WHAT YOU ARE ASKED TO DO |
Only one stretch of the data below is wanted: the lines starting at the one with "case_bool_decide as Hlen." and ending at the one with "rewrite group_buffer_set, dict_get_set.", both included, given again exactly.

·····

(** The same of a protocol 1 message *)
Lemma v1_message utc now c m :
  as_task_v1 utc now c = Ok m →
  ∃ w_eta w_exp t_eta t_exp d,
    effective_eta id now c = Ok w_eta ∧ isoformat_of w_eta = Ok t_eta ∧
    effective_expires id now c = Ok w_exp ∧ isoformat_of w_exp = Ok t_exp ∧
    m_body m = Body1 d ∧ m_headers m = [] ∧ dict_get d "task" = Some (HStr (name c)) ∧
    ∀ ig, handler_request ig (Some d) m =
      let! e := request_date t_eta in let! x := request_date t_exp in Ok (v1_view ig (intended c e x)).
Proof using.
  unfold as_task_v1. intros ([a k] & Hak & Hm)%obind_Ok.
  apply obind_Ok in Hm as (we & He & Hm). apply obind_Ok in Hm as (wx & Hx & Hm).
  apply obind_Ok in Hm as (te & Hte & Hm). apply obind_Ok in Hm as (tx & Htx & [= <-]).
  apply checked_args_Ok in Hak as (-> & -> & Hmap).
  eexists we, wx, te, tx, _. do 4 (split; [done|]). split; [reflexivity|]. split; [done|].
  split; [by rewrite dict_get_lit|]. intros ig.
  unfold handler_request. cbn [m_body m_headers m_properties]. unfold dict_in. rewrite dict_get_lit. cbn -[hybrid_to_proto2 obind].
  unfold hybrid_to_proto2, embed_of, get_. cbn [map app dict_update foldl]. rewrite !dict_get_lit.
  cbn -[request_date htruthy request_of]. rewrite Hmap.
  cbn -[request_date htruthy request_of]. unfold request_of, get_. rewrite !dict_get_lit.
  cbn -[request_date htruthy].
  destruct (request_date te); cbn [obind]; [|done..].
  by destruct (request_date tx); cbn [obind].
Qed.

(** C33: a call that can be sent is received as it was meant.  When the arguments are a
    sequence and a mapping, the values of the stamps are given, and the dates are
    readable, the protocol 2 message can be built, and a worker that knows the task makes
    the request of it that the caller meant: the task and its shadow name, arguments,
    dates aware of the time zone (a countdown or a number of seconds counted from now),
    group and index, retries, limits, callbacks, chain and chord, and the root id, which
    is the task's own when none is given. *)
Theorem task_v2_received strategies ig now c w_eta w_exp e x :
  strategies (HStr (name c)) = Some ig →
  is_Ok (checked_args c) →
  (∀ h, h ∈ default [] (stamped_headers c) → is_Some (dict_get (extra c) h)) →
  effective_eta (make_aware W) now c = Ok w_eta → meant w_eta = Ok e →
  effective_expires (make_aware W) now c = Ok w_exp → meant w_exp = Ok x →
  ∃ m, as_task_v2 now c = Ok m ∧ on_task_received strategies m = Ok (Accepted (intended c e x)).
Proof using WL.
  intros Hs [[a k] Hak] [st Hst]%stamps_Ok He (te & Hte & He')%meant_text Hx (tx & Htx & Hx')%meant_text.
  destruct (as_task_v2 now c) as [m| |] eqn:Hm.
  2,3: by unfold as_task_v2 in Hm; rewrite Hak, He, Hx in Hm; cbn [obind] in Hm;
    rewrite Hte, Htx in Hm; cbn [obind] in Hm; rewrite Hst in Hm.
  exists m. split; [done|].
  destruct (v2_message _ _ _ Hm) as (we2 & wx2 & te2 & tx2 & _ & He2 & Hte2 & Hx2 & Htx2 & Hty & Hreq).
  replace te2 with te in Hreq by congruence. replace tx2 with tx in Hreq by congruence.
  unfold on_task_received. rewrite Hty, Hs, Hreq, He'. cbn [obind]. by rewrite Hx'.
Qed.

Lemma dates_agree w1 w2 t1 t2 :
  isoformat_of w1 = Ok t1 → text_of w2 = Ok t2 →
  w1 = w2 ∨ (∃ d1 d2, w1 = WDate d1 ∧ w2 = WDate d2 ∧ make_aware W d1 = make_aware W d2) →
  request_date t1 = request_date t2.
Proof using WL.
  intros H1 H2 [->|(d1 & d2 & -> & -> & Hd)].
  - apply isoformat_text in H1. congruence.
  - assert (meant (WDate d1) = meant (WDate d2)) as Hm by (cbn; by rewrite Hd).
    rewrite (request_date_text (WDate d1) t1 (Some (make_aware W d1))), (request_date_text (WDate d2) t2 (Some (make_aware W d1)));
      [done..| |by apply isoformat_text|done]; cbn; by rewrite ?Hd.
Qed.

Lemma etas_agree now c w1 w2 :
  effective_eta id now c = Ok w1 → effective_eta (make_aware W) now c = Ok w2 →
  w1 = w2 ∨ ∃ d1 d2, w1 = WDate d1 ∧ w2 = WDate d2 ∧ make_aware W d1 = make_aware W d2.
Proof using WL.
  unfold effective_eta. destruct (countdown c) as [z|]; [|by intros [= <-] [= <-]; left].
  case_match; [by intros [= <-] [= <-]; left|].
  destruct (from_now now z) as [d| |]; cbn; [|done..]. intros [= <-] [= <-]. right.
  exists d, (make_aware W d). by rewrite make_aware_idemp.
Qed.
Lemma bounded_set_outbound o s : bounded s → bounded (set_outbound o s).
Proof. apply bounded_same_buffer; by destruct s. Qed.
Lemma bounded_set_net n p s : bounded s → bounded (set_net n p s).
Proof. apply bounded_same_buffer; by destruct s. Qed.
Lemma bounded_set_clock c s : bounded s → bounded (set_clock c s).
Proof. apply bounded_same_buffer; by destruct s. Qed.

Lemma _publish_bounded b p rk : keeps bounded (_publish b p rk).
Proof.
  unfold _publish, producer_publish. destruct p; keeps; apply keeps_modify; eauto using bounded_set_outbound, bounded_set_net.
Qed.

Lemma publish_bounded type fields p blind : keeps bounded (publish forward utcoffset type fields p blind).
Proof.
  unfold publish, new_event, clock_forward. keeps; try apply _publish_bounded; apply keeps_modify; eauto using bounded_set_clock.
Qed.

Lemma flush_outbound_bounded : keeps bounded flush_outbound.
Proof.
  unfold flush_outbound, has_producer. keeps; [apply keeps_modify; eauto using bounded_set_outbound|apply _publish_bounded].
Qed.

Lemma flush_groups_bounded s : ready s → bounded s → bounded (flush_groups s).1.
Proof.
  intros Hs Hb. destruct (flush_groups_pushed s Hs) as (s' & -> & H). simpl. intros k. specialize (Hb k). unfold waiting in *.
  rewrite (pushed_get _ _ _ H), group_buffer_set, drained_get.
  assert (buffer_limit s'.1 = buffer_limit s.1) as -> by (destruct s as [d w]; by destruct H as (n & p & o & -> & _)).
  destruct (dict_get (group_buffer s.1) k); [|done]. simpl in *. case_bool_decide; simpl; lia.
Qed.

Lemma flush_keeps_bounded errors groups s : ready s → bounded s → bounded (flush errors groups s).1.
Proof.
  intros Hs Hb. unfold flush, ewhen. destruct errors, groups; try done.
  - pose proof (flush_outbound_bounded s Hb) as H. destruct (flush_outbound_pushed s Hs) as (s1 & E1 & H1).
    rewrite (ebind_Ok _ _ _ _ _ E1). rewrite E1 in H. apply flush_groups_bounded; [|done].
    eapply pushed_ready; [|done]. by destruct s as [[] w].
  - pose proof (flush_outbound_bounded s Hb) as H. destruct (flush_outbound_pushed s Hs) as (s1 & E1 & H1).
    rewrite (ebind_Ok _ _ _ _ _ E1). by rewrite E1 in H.
  - by apply flush_groups_bounded.
Qed.

Lemma send_bounded type blind fields s : ready s → (0 < buffer_limit s.1)%nat → bounded s →
  bounded (send forward utcoffset type blind fields s).1.
Proof.
  intros Hs Hl Hb. unfold send. rewrite ebind_get. destruct (enabled s.1); [|done].
  destruct (_ && _); [done|]. case_bool_decide as Hg; [|by apply publish_bounded].
  destruct (forward_takes s Hs) as (s1 & E1 & H1 & Hd). rewrite (ebind_Ok _ _ _ _ _ E1). rewrite <-Hd in *.
  assert (bounded s1) as Hb1 by (eapply bounded_same_buffer; [| |exact Hb]; by rewrite Hd).
  pose proof (new_event_spec type (Some (forward (clock s.2))) fields s1) as E2.
  destruct (conflict fields); [by rewrite (ebind_Raise _ _ _ _ _ E2)|]. rewrite (ebind_Ok _ _ _ _ _ E2).
  set (e := stamped _ _ _ _ _). fold (waiting s1 (group_from type)). rewrite ebind_modify. fold (joined (group_from type) e s1).
  pose proof (joined_takes (group_from type) e s1 (proj1 H1)) as (Hr & _).
  assert (buffer_limit (joined (group_from type) e s1).1 = buffer_limit s1.1) as Hlim by (by destruct s1).
  case_bool_decide as Hlen.
  - destruct (flush_pushed _ Hr) as (s2 & -> & H2). eapply flush_bounded; [exact Hr| |exact H2]. by rewrite Hlim.
  - assert (bounded (joined (group_from type) e s1)) as Hj.
    { intros k. rewrite Hlim. unfold waiting at 1, joined. rewrite group_buffer_set, dict_get_set.
      case_decide; [simpl; lia|apply Hb1]. }
    unfold ewhen. destruct (has_on_send_buffered s1.1); [|done]. eapply bounded_same_buffer, Hj; by destruct (joined _ _ _).
Qed.
Lemma keeps_connect_extends u0 c : keeps (extends u0) (connect_on_app_finalize c).
Proof.
  apply keeps_extends. intros u. case_bool_decide; [done|]. split; try done. simpl. intros d Hd. apply elem_of_app. by left.
Qed.
Hint Resolve keeps_connect_extends : keeps.

Lemma keeps_connect_closure_extends u0 f o : keeps (extends u0) (connect_closure f o).
Proof. unfold connect_closure. keeps. Qed.
Hint Resolve keeps_connect_closure_extends : keeps.

Lemma keeps_finalize_extends u0 a auto : keeps (extends u0) (finalize a auto).
Proof.
  unfold finalize, announce_app_finalized, run_finalizer. keeps.
  - apply keeps_extends. intros. apply upd_app_extends. intros. by repeat split.
  - apply keeps_extends. intros. by apply same_parts_extends.
Qed.
Hint Resolve keeps_finalize_extends : keeps.

Lemma keeps_new_app_extends u0 m auto cur d : keeps (extends u0) (new_app m auto cur d).
Proof.
  unfold new_app. keeps; apply keeps_extends; intros; first [apply add_app_extends|by apply same_parts_extends].
Qed.
Hint Resolve keeps_new_app_extends : keeps.

(** Only explicit registration replaces tasks *)
Lemma keeps_exec_extends u0 x : replaces x = false → keeps (extends u0) (exec x).
Proof.
  destruct x; intros [=]; simpl; unfold ignore, close, task_decorator, shared_task, take_shared, task_by_cons, get_current_app, app_tasks; keeps;
    apply keeps_extends; intros; first [apply add_task_extends|apply add_proxy_extends|by apply same_parts_extends|by apply upd_app_extends].
Qed.

Lemma exec_all_extends l u : forallb (negb ∘ replaces) l = true → extends u (exec_all l u).
Proof.
  revert u; induction l as [|x l IH]; intros u; simpl; [done|]. intros [Hx Hl]%andb_prop.
  etrans; [|by apply IH]. apply keeps_exec_extends; [by apply negb_true_iff|done].
Qed.

(** *** What [task_from_fun] returns, and where entries come from *)

Lemma new_entry_registered a x n f o u :
  apps u !! a = Some x → registered (new_entry a n f o u) a n (length (objs u)).
Proof.
  intros Hx. eexists. split; [simpl; by rewrite list_lookup_alter_eq, Hx|]. apply dict_get_set_eq.
Qed.

Lemma task_from_fun_returns a f o u u' t :
  task_from_fun a f o u = (u', Ok t) →
  ∃ x n, apps u !! a = Some x ∧ task_name (main x) f o = Ok n ∧ registered u' a n t.
Proof.
  intros H. destruct (task_from_fun_shape a f o u) as [[e E]|[E|(x & n & Hx & Hn & E)]]; [congruence..|].
  exists x, n. split_and!; [done..|]. destruct (dict_get (tasks x) n) as [t'|] eqn:Ht.
  - pose proof (keeps_task_from_fun_extends u a f o u (reflexivity u)) as He. rewrite H in He. simpl in He.
    rewrite H in E. symmetry in E. apply ebind_returns in E as (? & ? & _ & [= <- <-]). apply (registered_extends u); [done|by exists x].
  - destruct E as [[e E]|E]; [congruence|]. simpl in E. rewrite H in E. symmetry in E.
    apply ebind_returns in E as (? & v & Hb & E). apply ebind_returns in E as (? & w & Hc & [= <- <-]).
    pose proof (new_entry_registered a x n f o (add_log (Creating a f) u) Hx) as Hr.
    pose proof (keeps_bind_extends _ a (length (objs u)) _ (reflexivity (new_entry a n f o (add_log (Creating a f) u)))) as H1. rewrite Hb in H1. simpl in H1.
    pose proof (keeps_call_extends _ (Autoretry (length (objs u))) _ H1) as H2. rewrite Hc in H2.
    by apply (registered_extends _ _ _ _ _ H2).
Qed.

(** The entries of [a] were there in [u0], or are tasks made of callables that [D] has *)
Definition sourced (D : pyfun → opts → Prop) (u0 : universe) (a : nat) (u : universe) : Prop :=
  ∀ n t, registered u a n t → registered u0 a n t ∨
    ∃ x k f o, apps u0 !! a = Some x ∧ objs u !! t = Some k ∧ t_fun k = Some f ∧ D f o ∧ task_name (main x) f o = Ok n.
Lemma dispatch_ready n s m :
  inv n s → n < 1000 → is_ready m = true →
  inv (S n) (dispatch m s).1 ∧ ∀ id, accounted (dispatch m s).1 id ≡ₚ accounted s id ++ (if bool_decide (m_task_id m = id) then [m] else []).
Proof.
  intros H Hn Hm. unfold dispatch, etry.
  destruct (get_pending_cases s (m_task_id m)) as [[-> Hna]|(r & -> & Hr)].
  - rewrite bool_decide_eq_true_2 by done. unfold put.
    destruct (bm_put_spec (messages s) (m_task_id m) m (inv_buffer _ _ H)) as (b & Hb & Hbi & [P1 P2] & Ht & _ & Hq).
    { rewrite (inv_max _ _ H). by intros ? [= <-]. }
    destruct Hq as [Hq Ho]; [rewrite (inv_max _ _ H); right; pose proof (inv_total _ _ H); unfold MESSAGE_BUFFER_MAX; lia|].
    rewrite (inv_bufmax _ _ H) in Hq. assert (overflow (Some 1000%Z) (S (length (queue_of (messages s) (m_task_id m)))) = 0) as Hov.
    { unfold overflow. change (1000 =? 0)%Z with false. cbv iota. pose proof (inv_queue _ _ H (m_task_id m)). lia. }
    rewrite Hov, drop_0 in Hq. rewrite Hb. simpl. split.
    + split; simpl; try apply H; try done.
      * rewrite P1. apply H.
      * rewrite P2. apply H.
      * pose proof (inv_total _ _ H). lia.
      * intros id. pose proof (inv_queue _ _ H id). destruct (decide (id = m_task_id m)) as [->|]; [rewrite Hq, length_app; simpl; lia|rewrite Ho by done; lia].
      * intros id y. destruct (decide (id = m_task_id m)) as [->|]; [|rewrite Ho by done; apply (inv_ids _ _ H)].
        rewrite Hq. intros [Hin|Hin%list_elem_of_singleton]%elem_of_app; [by apply (inv_ids _ _ H)|by subst].
      * intros id Ha. destruct (decide (id = m_task_id m)) as [->|]; [done|]. rewrite Ho by done. by apply (inv_apart _ _ H).
    + intros id. unfold accounted. change (delivered (set_messages b s) id) with (delivered s id). simpl.
      destruct (decide (m_task_id m = id)) as [<-|Hne]; [rewrite bool_decide_eq_true_2, Hq by done|rewrite bool_decide_eq_false_2, Ho by congruence]; simpl;
        rewrite ?app_nil_r, ?app_assoc; done.
  - assert (∃ x, results s !! r = Some x ∧ r_id x = m_task_id m) as (x & Hx & Hid).
    { destruct Hr as [Hr|Hr]; [by apply (inv_concrete _ _ H)|by apply (inv_weak _ _ H)]. }
    rewrite (ebind_Ok _ _ _ _ _ (maybe_set_cache_eq r m x s Hx Hm)).
    destruct (to_bucket_same r (resolved r (r_id x) m s)) as (A & B & C & D & E). split.
    + apply (inv_same (S n) (resolved r (r_id x) m s)); try done. apply inv_resolved; [|done|done]. apply (inv_mono n); [lia|done].
    + intros id. rewrite <- (resolved_accounted s r (r_id x) m id). unfold accounted, delivered. by rewrite C, E.
Qed.

Lemma arrive_step n s m : inv n s → n < 1000 → step_ok n (Arrive m) s (exec (Arrive m) s).1.
Proof.
  intros H Hn. simpl. rewrite on_state_change_eq. set (s0 := if has_on_message s then add_log (OnMessage m) s else s).
  assert (inv n s0) as H0 by (unfold s0; destruct (has_on_message s); [by apply inv_log|done]).
  assert (∀ id, accounted s0 id = accounted s id) as Ha.
  { intros id. unfold s0. destruct (has_on_message s); [|done]. unfold accounted, delivered. simpl. rewrite omap_app. simpl. by rewrite app_nil_r. }
  unfold step_ok. simpl. rewrite Nat.add_1_r. destruct (is_ready m) eqn:Hm.
  - destruct (dispatch_ready n s0 m H0 Hn Hm) as [Hi Hacc]. split; [done|]. intros id. rewrite Hacc, Ha. by case_bool_decide.
  - split; [apply (inv_mono n); [lia|done]|]. intros id. simpl. by rewrite Ha, app_nil_r.
Qed.
(* ===== verification/ControlClient.v ===== *)
(** Remote control from the side of the client: the methods of [Control] and [Inspect]
    (celery/app/control.py), the arguments of [celery control] and [celery inspect]
    (celery/bin/control.py), and the registry of commands that both and the workers share
    (celery/worker/control.py, [Panel]).  What the commands do in a worker is in RemoteControl.v.

    A command has the parameters of its handler and what it declares for the command line.  The
    mailbox is kombu's: it calls the handler with [state] and the arguments as keywords. *)

From S2P Require Import Prelude.
From S2P Require Import PyDict.
From S2P Require Import PyStr.
From S2P Require Import Effect.
Local Open Scope eff_scope.
Local Open Scope string_scope.
Local Open Scope list_scope.
Local Open Scope nat_scope.

Module Panel.

(** The parameters of a handler after [state] *)
Record signature := Sig { required : list string; optional : list string; var_keyword : bool }.

(** [str], [int], [float] and [strtobool] *)
Inductive typ := TStr | TInt | TFloat | TBool.
Inductive kind := control | inspect.
#[global] Instance kind_eq_dec : EqDecision kind.
Proof. solve_decision. Defined.

Record command := Command {
  c_name : string; c_alias : option string; c_type : kind; c_visible : bool;
  c_args : list (string * typ); c_variadic : option string; c_sig : signature }.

·····

ANSWER TO THE EXERCISE |
  case_bool_decide as Hlen.
  - destruct (flush_pushed _ Hr) as (s2 & -> & H2). eapply flush_bounded; [exact Hr| |exact H2]. by rewrite Hlim.
  - assert (bounded (joined (group_from type) e s1)) as Hj.
    { intros k. rewrite Hlim. unfold waiting at 1, joined. rewrite group_buffer_set, dict_get_set.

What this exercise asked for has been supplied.